Directions for this task = Begin at the line containing "split; [split; cbn" in the data below and go on through the line containing "Definition delivered (events", repeating each line exactly; include both ends and no other line.

[Saved data entries]

((

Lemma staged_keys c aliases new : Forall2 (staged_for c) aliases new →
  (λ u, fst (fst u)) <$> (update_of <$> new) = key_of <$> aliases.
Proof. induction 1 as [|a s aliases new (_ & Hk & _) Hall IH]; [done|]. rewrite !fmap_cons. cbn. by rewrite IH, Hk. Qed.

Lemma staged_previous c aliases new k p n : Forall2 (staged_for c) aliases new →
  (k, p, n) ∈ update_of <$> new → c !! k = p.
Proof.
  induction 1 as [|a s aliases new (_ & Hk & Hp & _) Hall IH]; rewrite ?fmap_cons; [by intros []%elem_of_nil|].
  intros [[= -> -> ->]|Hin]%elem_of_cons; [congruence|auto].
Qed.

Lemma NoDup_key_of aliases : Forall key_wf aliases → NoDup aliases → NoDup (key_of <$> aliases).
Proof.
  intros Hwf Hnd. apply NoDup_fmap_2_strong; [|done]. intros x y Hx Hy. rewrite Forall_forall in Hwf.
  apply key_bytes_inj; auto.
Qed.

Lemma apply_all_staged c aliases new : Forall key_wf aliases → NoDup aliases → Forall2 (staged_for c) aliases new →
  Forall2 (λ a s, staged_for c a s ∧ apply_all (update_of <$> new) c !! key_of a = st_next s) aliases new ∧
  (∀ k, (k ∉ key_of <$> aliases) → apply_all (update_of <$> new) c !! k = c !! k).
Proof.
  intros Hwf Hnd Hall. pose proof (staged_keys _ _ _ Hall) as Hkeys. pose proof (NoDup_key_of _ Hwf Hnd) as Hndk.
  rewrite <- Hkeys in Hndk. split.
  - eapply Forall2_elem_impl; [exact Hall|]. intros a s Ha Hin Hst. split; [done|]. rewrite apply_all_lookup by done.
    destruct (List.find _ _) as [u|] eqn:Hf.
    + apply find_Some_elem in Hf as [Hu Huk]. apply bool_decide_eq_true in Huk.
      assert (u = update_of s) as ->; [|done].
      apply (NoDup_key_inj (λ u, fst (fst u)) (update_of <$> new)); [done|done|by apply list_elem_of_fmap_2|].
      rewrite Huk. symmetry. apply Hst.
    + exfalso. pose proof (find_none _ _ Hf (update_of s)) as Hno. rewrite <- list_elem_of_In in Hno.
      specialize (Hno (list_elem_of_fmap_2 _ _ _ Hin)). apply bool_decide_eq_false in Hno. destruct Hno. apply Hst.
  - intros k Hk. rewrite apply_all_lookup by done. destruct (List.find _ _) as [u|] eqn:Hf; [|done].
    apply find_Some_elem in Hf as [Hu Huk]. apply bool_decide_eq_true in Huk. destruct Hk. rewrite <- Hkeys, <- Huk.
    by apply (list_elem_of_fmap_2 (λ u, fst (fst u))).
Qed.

))
((

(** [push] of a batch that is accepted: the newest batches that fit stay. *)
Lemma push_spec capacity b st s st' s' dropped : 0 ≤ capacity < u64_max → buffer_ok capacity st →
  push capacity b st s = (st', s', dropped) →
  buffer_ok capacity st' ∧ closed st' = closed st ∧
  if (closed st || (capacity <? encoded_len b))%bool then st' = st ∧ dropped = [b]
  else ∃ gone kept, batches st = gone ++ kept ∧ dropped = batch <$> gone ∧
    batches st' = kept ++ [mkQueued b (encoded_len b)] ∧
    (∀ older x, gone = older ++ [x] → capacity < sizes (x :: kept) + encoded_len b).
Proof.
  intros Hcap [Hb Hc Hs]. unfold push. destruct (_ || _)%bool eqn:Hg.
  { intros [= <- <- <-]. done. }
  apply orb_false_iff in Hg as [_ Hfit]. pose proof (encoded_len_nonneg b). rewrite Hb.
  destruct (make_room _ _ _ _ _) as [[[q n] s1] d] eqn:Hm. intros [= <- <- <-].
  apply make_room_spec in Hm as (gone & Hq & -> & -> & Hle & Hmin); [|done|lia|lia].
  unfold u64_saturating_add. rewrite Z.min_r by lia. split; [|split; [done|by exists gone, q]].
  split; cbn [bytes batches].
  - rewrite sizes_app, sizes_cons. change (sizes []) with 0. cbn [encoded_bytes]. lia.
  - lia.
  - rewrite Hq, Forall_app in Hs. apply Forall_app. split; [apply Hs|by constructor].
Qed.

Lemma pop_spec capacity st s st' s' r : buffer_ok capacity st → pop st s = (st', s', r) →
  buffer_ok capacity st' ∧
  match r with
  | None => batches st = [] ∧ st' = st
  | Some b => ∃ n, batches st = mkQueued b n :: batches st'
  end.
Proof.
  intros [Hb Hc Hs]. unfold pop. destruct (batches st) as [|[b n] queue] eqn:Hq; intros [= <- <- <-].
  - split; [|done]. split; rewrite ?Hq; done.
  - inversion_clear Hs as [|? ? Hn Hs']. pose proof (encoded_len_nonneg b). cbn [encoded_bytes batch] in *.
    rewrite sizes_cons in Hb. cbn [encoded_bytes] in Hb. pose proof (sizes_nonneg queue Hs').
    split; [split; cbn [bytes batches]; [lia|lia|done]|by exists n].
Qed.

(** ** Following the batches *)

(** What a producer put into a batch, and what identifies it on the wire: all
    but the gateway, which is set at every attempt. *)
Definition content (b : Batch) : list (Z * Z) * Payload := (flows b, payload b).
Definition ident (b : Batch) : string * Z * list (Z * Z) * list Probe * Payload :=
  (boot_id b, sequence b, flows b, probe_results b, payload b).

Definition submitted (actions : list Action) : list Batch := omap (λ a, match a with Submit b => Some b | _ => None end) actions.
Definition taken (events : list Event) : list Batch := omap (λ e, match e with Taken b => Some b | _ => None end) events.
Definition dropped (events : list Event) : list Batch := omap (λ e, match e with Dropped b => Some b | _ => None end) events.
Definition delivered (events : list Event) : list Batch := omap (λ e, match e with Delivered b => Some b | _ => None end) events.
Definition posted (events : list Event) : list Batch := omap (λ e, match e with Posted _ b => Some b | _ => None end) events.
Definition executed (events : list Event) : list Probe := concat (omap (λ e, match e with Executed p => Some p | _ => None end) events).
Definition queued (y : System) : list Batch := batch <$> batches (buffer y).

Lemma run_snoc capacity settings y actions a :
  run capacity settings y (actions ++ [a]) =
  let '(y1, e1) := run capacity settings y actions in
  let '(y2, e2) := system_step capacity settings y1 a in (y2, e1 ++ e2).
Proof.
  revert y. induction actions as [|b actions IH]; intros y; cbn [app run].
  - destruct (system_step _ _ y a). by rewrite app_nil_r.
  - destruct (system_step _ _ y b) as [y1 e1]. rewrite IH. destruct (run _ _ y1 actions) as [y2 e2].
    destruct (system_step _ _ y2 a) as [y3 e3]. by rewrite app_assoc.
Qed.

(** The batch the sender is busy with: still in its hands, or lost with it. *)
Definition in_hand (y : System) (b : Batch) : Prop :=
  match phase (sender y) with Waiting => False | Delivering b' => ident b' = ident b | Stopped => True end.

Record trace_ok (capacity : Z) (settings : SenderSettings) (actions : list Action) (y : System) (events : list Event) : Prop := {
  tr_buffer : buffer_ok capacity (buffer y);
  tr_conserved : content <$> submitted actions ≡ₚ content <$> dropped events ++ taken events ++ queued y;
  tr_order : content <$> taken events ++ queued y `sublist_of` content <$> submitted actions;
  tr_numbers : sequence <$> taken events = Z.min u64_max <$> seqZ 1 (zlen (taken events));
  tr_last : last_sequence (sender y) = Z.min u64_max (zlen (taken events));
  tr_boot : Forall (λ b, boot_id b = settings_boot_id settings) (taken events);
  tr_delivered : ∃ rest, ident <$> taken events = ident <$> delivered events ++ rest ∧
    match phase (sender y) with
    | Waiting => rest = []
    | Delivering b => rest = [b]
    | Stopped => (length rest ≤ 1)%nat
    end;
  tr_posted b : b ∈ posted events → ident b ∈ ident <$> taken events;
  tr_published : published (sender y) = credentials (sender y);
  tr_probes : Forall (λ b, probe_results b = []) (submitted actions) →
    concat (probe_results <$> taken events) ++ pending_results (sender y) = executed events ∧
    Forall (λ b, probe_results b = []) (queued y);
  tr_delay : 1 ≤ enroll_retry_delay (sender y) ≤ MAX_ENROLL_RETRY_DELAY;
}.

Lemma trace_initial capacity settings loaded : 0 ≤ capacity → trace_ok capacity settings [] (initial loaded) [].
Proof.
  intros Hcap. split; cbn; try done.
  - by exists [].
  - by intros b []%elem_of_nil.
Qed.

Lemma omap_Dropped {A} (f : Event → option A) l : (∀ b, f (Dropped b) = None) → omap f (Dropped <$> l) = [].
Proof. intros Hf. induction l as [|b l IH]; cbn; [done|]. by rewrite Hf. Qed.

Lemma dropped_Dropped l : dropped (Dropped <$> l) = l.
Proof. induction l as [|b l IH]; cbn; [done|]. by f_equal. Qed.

))

Expected output =
    split; [split; cbn [bytes batches]; [lia|lia|done]|by exists n].
Qed.

(** ** Following the batches *)

(** What a producer put into a batch, and what identifies it on the wire: all
    but the gateway, which is set at every attempt. *)
Definition content (b : Batch) : list (Z * Z) * Payload := (flows b, payload b).
Definition ident (b : Batch) : string * Z * list (Z * Z) * list Probe * Payload :=
  (boot_id b, sequence b, flows b, probe_results b, payload b).

Definition submitted (actions : list Action) : list Batch := omap (λ a, match a with Submit b => Some b | _ => None end) actions.
Definition taken (events : list Event) : list Batch := omap (λ e, match e with Taken b => Some b | _ => None end) events.
Definition dropped (events : list Event) : list Batch := omap (λ e, match e with Dropped b => Some b | _ => None end) events.
Definition delivered (events : list Event) : list Batch := omap (λ e, match e with Delivered b => Some b | _ => None end) events.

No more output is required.